What this task involves = A complete answer includes every line below with the word "stop".

=== Begin Enclosure ===

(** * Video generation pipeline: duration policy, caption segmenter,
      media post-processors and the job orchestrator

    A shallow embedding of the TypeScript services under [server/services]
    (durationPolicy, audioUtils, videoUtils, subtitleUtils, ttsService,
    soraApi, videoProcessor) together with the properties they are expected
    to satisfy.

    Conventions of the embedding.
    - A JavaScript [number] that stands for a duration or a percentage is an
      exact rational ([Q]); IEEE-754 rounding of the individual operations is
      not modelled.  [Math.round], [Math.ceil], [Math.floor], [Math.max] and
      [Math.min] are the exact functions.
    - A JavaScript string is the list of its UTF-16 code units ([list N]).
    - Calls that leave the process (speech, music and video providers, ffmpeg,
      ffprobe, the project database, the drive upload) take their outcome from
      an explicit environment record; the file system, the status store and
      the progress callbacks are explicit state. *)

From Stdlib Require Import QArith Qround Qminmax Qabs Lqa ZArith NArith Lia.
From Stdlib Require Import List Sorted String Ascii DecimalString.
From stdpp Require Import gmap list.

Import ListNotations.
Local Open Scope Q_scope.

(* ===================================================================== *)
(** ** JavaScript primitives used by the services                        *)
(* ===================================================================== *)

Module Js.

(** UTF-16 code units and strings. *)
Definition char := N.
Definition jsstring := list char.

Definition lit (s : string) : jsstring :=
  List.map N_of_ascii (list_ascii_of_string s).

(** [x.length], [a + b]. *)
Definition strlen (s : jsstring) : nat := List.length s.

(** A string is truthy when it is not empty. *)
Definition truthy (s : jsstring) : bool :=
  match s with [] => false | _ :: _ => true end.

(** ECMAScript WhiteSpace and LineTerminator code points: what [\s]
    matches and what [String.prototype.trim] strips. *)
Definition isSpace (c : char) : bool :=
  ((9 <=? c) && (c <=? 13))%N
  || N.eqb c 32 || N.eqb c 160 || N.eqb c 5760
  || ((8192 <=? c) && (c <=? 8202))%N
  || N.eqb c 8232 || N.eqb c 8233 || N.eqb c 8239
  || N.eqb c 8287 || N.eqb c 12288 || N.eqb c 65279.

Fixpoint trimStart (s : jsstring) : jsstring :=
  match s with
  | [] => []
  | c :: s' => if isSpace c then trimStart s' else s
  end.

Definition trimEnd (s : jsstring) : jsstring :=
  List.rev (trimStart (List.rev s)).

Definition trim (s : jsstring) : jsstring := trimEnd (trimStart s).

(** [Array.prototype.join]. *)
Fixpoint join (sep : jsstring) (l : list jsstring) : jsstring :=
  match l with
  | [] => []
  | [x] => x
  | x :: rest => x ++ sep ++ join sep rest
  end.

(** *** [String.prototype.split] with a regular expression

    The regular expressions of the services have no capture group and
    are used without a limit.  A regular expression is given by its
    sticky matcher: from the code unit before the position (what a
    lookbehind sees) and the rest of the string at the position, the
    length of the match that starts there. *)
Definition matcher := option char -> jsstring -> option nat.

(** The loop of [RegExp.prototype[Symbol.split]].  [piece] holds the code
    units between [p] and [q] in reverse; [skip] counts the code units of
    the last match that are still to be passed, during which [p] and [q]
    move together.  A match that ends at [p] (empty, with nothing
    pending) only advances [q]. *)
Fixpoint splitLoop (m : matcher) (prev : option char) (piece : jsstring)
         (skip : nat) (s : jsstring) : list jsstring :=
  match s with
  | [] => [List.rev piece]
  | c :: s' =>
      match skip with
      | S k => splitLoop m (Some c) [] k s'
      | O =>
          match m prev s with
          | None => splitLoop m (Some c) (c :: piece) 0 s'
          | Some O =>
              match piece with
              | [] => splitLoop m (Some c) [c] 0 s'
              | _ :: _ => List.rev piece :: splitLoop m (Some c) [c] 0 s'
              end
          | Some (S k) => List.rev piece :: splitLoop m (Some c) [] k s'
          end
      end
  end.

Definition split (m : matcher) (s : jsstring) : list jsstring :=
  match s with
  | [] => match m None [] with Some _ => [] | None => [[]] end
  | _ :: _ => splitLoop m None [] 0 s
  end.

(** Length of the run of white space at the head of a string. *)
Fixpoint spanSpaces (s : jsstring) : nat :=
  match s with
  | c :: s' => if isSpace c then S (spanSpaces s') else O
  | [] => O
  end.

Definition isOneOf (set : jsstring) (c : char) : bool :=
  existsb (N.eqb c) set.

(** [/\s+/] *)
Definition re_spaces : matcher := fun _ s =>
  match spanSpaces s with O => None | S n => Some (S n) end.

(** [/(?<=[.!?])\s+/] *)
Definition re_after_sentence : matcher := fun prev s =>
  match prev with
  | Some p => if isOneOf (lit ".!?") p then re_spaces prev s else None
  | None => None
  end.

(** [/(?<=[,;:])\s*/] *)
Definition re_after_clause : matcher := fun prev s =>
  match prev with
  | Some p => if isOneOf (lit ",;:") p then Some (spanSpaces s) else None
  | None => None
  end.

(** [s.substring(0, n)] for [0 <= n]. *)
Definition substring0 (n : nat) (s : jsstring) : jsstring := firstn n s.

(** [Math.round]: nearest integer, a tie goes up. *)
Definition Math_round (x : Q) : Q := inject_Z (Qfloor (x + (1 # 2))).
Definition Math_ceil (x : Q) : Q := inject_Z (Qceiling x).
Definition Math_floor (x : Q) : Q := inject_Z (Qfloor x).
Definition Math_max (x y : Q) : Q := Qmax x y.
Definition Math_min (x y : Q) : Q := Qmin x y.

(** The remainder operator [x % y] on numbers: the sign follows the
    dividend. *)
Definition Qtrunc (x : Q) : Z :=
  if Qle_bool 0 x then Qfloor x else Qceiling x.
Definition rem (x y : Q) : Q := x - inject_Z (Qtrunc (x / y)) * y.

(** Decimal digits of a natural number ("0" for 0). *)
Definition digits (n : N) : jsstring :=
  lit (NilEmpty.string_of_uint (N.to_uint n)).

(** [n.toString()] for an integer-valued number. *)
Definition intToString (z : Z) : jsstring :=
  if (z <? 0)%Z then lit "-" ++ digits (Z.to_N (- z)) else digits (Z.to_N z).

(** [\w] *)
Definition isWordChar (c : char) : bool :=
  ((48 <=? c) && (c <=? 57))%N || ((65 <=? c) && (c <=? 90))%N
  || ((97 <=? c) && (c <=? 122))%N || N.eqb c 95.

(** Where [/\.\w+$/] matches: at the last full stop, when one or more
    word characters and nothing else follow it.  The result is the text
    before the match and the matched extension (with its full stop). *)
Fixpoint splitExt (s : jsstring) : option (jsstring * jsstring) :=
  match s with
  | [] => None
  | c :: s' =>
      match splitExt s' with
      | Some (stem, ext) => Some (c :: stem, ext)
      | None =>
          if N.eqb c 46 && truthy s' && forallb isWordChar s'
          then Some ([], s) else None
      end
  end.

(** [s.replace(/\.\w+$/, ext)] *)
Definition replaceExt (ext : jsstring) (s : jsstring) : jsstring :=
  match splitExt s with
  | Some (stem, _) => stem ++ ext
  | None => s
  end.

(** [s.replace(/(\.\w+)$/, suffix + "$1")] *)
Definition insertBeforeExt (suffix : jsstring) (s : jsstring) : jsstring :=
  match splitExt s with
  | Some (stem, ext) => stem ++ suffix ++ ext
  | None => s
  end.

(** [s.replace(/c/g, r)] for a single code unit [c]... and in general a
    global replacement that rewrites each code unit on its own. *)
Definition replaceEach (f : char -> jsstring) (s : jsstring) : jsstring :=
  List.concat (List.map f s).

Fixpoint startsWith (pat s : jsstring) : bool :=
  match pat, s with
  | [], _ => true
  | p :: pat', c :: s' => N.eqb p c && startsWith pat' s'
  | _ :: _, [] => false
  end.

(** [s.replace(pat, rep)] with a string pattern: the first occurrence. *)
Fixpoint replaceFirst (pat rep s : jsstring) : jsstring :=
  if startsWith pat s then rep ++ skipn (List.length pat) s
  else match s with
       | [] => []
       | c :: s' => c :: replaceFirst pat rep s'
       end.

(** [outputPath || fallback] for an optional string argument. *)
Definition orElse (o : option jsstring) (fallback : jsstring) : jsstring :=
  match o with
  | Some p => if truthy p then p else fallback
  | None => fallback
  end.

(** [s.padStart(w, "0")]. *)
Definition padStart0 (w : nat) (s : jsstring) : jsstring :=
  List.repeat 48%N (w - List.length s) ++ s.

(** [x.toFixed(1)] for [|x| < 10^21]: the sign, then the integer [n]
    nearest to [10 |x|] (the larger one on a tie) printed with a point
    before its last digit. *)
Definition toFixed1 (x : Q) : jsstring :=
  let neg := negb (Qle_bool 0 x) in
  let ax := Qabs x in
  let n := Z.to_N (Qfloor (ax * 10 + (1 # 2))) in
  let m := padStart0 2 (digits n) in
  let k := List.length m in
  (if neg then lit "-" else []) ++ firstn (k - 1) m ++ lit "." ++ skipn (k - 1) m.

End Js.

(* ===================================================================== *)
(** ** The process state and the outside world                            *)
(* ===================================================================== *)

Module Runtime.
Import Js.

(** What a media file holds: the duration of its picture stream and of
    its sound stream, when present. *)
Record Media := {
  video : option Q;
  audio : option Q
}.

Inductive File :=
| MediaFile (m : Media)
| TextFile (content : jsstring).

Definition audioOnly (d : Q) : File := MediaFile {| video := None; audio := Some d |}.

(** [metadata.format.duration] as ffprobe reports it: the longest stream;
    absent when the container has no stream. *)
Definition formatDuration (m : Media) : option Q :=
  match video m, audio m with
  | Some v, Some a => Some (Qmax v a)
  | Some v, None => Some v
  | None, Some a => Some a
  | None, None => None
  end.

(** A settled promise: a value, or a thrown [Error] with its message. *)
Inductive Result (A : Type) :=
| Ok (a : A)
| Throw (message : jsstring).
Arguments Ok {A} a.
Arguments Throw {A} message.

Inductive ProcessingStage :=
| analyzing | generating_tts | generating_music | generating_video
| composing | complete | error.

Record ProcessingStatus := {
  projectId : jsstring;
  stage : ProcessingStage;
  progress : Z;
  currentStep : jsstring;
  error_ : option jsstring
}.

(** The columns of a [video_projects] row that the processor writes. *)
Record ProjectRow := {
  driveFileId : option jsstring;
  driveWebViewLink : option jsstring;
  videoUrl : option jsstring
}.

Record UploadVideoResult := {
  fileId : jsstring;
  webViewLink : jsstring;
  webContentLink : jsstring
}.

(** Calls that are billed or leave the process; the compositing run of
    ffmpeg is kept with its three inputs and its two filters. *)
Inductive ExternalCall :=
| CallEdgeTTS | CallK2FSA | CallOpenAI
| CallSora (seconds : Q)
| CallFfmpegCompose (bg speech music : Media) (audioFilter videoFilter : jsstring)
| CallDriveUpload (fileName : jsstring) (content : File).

=== End Enclosure ===

Task answer =
(** Where [/\.\w+$/] matches: at the last full stop, when one or more
    before the match and the matched extension (with its full stop). *)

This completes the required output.